RECORDS FOR THE TASK =>
☆ ☆ ☆ ☆
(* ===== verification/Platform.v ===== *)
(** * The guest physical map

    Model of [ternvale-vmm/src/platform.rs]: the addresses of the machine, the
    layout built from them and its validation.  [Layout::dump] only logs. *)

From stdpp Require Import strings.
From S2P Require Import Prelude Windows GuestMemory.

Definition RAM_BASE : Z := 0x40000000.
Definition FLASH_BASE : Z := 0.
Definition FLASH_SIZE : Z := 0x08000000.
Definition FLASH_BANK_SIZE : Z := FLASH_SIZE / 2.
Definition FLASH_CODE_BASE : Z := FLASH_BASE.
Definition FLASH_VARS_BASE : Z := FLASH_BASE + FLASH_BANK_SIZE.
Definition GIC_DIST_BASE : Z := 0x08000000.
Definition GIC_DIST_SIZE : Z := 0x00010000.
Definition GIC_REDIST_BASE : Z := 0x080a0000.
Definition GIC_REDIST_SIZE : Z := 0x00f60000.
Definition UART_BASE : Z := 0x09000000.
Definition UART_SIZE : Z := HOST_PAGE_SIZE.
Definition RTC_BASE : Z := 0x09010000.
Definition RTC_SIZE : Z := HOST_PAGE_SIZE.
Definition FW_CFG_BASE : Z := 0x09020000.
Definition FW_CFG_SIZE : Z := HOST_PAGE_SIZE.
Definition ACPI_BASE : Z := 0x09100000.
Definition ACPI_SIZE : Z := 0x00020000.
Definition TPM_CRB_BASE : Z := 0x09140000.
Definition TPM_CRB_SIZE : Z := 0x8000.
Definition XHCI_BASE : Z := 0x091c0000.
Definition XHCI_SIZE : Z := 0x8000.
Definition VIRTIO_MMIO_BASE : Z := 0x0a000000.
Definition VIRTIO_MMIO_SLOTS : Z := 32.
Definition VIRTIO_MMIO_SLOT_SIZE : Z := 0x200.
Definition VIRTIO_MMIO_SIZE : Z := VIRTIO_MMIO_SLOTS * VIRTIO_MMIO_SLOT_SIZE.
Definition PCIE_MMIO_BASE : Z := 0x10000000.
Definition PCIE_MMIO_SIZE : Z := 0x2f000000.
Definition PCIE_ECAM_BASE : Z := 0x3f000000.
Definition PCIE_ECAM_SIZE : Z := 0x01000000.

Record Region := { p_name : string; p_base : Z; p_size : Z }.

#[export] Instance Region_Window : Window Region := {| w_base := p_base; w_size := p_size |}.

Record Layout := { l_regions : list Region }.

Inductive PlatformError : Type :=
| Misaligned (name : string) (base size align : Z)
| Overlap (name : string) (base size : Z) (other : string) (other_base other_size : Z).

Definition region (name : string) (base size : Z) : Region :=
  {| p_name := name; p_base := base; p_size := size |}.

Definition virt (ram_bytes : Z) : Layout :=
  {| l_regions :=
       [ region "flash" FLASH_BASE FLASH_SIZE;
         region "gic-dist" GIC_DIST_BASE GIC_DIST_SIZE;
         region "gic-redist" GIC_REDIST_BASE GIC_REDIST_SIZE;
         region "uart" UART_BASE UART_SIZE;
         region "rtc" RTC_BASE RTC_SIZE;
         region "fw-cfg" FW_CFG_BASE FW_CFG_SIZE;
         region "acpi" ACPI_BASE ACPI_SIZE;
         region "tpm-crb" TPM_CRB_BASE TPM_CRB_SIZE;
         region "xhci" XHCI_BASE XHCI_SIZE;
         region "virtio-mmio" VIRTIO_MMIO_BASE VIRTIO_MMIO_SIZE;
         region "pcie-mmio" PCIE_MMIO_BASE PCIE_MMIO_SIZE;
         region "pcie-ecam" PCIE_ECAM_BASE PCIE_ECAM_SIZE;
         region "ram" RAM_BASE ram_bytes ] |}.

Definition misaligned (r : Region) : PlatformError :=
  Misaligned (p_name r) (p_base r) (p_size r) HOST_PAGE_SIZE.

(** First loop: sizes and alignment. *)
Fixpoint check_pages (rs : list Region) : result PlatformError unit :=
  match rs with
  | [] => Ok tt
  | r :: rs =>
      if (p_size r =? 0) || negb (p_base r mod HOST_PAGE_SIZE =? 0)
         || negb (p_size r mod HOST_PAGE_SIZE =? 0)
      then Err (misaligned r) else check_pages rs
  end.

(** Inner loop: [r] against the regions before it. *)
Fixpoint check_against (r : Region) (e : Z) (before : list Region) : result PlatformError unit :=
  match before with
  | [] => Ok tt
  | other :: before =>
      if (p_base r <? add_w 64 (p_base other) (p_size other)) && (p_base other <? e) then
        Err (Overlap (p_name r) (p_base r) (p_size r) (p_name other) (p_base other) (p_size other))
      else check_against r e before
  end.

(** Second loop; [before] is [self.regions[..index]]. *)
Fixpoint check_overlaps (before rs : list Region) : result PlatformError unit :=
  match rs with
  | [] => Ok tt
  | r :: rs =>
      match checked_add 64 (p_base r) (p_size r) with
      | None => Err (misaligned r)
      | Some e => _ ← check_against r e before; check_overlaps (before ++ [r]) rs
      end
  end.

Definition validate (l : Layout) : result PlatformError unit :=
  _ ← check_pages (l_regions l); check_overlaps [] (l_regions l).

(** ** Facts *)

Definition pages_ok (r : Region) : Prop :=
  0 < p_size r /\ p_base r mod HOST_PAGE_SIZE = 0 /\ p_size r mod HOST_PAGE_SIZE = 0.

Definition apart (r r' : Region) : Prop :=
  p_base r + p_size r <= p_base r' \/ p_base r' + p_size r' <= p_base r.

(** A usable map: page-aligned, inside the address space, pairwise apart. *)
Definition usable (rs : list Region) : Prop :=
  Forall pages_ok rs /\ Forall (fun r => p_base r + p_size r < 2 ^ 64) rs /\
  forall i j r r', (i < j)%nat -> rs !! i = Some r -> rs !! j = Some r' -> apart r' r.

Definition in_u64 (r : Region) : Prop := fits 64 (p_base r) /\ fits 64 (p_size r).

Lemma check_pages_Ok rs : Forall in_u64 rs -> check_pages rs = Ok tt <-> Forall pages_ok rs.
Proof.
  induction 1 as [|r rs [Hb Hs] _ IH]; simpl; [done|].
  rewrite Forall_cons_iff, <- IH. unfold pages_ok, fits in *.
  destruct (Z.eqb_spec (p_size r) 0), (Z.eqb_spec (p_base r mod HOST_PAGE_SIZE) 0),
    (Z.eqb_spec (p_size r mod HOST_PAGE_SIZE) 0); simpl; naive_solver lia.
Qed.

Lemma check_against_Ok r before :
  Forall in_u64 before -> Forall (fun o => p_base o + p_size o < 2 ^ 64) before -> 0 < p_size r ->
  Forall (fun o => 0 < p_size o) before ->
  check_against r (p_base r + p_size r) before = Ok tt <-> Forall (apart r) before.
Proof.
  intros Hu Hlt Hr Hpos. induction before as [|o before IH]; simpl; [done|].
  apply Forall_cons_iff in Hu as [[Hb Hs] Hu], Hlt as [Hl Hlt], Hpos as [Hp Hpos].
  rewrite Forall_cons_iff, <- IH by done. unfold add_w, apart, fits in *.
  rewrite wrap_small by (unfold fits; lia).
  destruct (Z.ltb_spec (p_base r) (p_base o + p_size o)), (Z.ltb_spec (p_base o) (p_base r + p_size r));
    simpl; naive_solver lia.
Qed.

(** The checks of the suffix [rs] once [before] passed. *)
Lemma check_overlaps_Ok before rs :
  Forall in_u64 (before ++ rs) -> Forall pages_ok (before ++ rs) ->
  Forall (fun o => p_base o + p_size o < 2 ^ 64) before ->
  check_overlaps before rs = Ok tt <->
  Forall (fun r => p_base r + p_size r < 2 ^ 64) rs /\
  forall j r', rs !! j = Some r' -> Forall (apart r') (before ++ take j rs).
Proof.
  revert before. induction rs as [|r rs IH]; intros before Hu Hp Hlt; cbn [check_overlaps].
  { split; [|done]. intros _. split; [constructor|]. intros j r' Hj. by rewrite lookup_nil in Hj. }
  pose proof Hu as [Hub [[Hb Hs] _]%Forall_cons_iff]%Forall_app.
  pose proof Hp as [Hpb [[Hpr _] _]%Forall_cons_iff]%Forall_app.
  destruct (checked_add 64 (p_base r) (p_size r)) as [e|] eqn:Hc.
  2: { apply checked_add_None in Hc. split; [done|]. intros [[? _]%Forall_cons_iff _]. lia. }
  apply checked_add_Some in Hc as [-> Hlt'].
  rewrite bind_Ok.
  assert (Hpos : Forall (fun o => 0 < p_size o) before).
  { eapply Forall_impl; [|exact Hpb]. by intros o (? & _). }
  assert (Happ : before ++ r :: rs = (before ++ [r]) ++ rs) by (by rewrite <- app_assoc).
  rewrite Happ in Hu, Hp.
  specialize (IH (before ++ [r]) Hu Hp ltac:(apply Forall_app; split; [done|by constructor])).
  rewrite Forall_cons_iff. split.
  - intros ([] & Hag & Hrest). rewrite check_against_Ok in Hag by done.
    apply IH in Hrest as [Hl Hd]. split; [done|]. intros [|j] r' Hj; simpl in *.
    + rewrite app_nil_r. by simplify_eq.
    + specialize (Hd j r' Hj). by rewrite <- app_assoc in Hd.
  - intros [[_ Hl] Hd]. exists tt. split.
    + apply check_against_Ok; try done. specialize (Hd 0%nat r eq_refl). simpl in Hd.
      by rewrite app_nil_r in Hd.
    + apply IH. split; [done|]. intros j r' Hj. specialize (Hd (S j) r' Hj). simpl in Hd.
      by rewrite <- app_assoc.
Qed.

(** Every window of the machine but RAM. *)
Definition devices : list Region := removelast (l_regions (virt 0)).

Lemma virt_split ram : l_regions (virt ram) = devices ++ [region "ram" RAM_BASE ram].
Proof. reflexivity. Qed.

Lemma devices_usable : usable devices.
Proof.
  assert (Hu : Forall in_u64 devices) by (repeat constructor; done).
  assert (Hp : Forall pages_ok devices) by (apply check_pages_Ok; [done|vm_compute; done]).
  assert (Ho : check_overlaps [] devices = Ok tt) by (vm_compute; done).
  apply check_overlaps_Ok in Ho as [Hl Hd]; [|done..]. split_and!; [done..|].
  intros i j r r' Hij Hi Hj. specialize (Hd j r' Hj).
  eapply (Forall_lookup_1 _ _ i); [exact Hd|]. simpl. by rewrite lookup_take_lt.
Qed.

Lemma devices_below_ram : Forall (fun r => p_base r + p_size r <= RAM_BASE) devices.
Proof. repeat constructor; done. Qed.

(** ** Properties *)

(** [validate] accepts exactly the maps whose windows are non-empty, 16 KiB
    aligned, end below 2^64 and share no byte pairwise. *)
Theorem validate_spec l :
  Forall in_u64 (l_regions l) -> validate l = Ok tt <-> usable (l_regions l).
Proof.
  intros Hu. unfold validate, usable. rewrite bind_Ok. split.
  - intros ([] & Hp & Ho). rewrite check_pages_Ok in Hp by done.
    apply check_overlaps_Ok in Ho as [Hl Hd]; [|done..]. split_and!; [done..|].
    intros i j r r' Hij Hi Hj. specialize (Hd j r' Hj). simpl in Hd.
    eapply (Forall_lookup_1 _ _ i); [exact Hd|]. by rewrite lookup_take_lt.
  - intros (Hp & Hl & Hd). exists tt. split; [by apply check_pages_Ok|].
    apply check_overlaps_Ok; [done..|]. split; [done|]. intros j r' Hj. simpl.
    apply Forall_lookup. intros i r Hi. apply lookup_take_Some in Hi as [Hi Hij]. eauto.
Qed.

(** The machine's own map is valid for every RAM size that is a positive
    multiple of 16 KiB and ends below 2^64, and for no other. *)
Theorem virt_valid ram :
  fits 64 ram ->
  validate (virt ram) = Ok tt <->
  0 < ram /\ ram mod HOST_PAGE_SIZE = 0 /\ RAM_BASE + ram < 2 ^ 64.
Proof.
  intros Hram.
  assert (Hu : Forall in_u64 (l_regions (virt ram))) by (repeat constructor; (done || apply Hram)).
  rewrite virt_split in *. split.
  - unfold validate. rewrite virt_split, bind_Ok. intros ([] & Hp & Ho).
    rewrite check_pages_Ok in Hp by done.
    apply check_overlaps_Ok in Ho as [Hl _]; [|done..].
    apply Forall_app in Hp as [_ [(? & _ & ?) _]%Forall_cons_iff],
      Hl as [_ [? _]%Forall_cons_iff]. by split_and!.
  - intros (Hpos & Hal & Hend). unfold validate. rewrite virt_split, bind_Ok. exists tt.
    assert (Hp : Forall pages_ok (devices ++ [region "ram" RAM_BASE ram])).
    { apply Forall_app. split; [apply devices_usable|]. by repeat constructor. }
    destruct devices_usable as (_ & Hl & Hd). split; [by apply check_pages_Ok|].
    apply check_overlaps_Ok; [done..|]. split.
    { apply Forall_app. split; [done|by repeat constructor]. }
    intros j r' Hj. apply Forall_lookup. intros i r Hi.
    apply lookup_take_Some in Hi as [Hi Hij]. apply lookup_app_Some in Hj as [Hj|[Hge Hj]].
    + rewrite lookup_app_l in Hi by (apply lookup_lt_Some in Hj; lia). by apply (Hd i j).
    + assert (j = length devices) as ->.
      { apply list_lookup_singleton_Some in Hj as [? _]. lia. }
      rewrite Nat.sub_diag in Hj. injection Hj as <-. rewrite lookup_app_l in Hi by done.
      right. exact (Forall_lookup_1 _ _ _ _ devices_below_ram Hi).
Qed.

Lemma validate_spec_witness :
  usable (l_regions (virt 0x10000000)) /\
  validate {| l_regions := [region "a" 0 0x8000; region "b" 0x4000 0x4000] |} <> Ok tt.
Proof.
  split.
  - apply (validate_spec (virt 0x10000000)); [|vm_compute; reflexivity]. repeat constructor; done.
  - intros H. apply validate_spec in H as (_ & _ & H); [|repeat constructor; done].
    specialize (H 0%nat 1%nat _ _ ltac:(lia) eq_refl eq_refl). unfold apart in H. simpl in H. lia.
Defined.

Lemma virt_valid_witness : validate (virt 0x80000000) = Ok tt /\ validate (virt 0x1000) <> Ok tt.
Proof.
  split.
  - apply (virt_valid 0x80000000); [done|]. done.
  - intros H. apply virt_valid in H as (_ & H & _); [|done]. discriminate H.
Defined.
☆ ☆ ☆ ☆
WHAT THE EXERCISE ASKS =>
From the material above, set down exactly the lines between the line holding "apply checked_add_None in" and the line holding "assert (Happ : before", inclusive. Include nothing else.

RESULT OF THE EXERCISE =>
  2: { apply checked_add_None in Hc. split; [done|]. intros [[? _]%Forall_cons_iff _]. lia. }
  apply checked_add_Some in Hc as [-> Hlt'].
  rewrite bind_Ok.
  assert (Hpos : Forall (fun o => 0 < p_size o) before).
  { eapply Forall_impl; [|exact Hpb]. by intros o (? & _). }
  assert (Happ : before ++ r :: rs = (before ++ [r]) ++ rs) by (by rewrite <- app_assoc).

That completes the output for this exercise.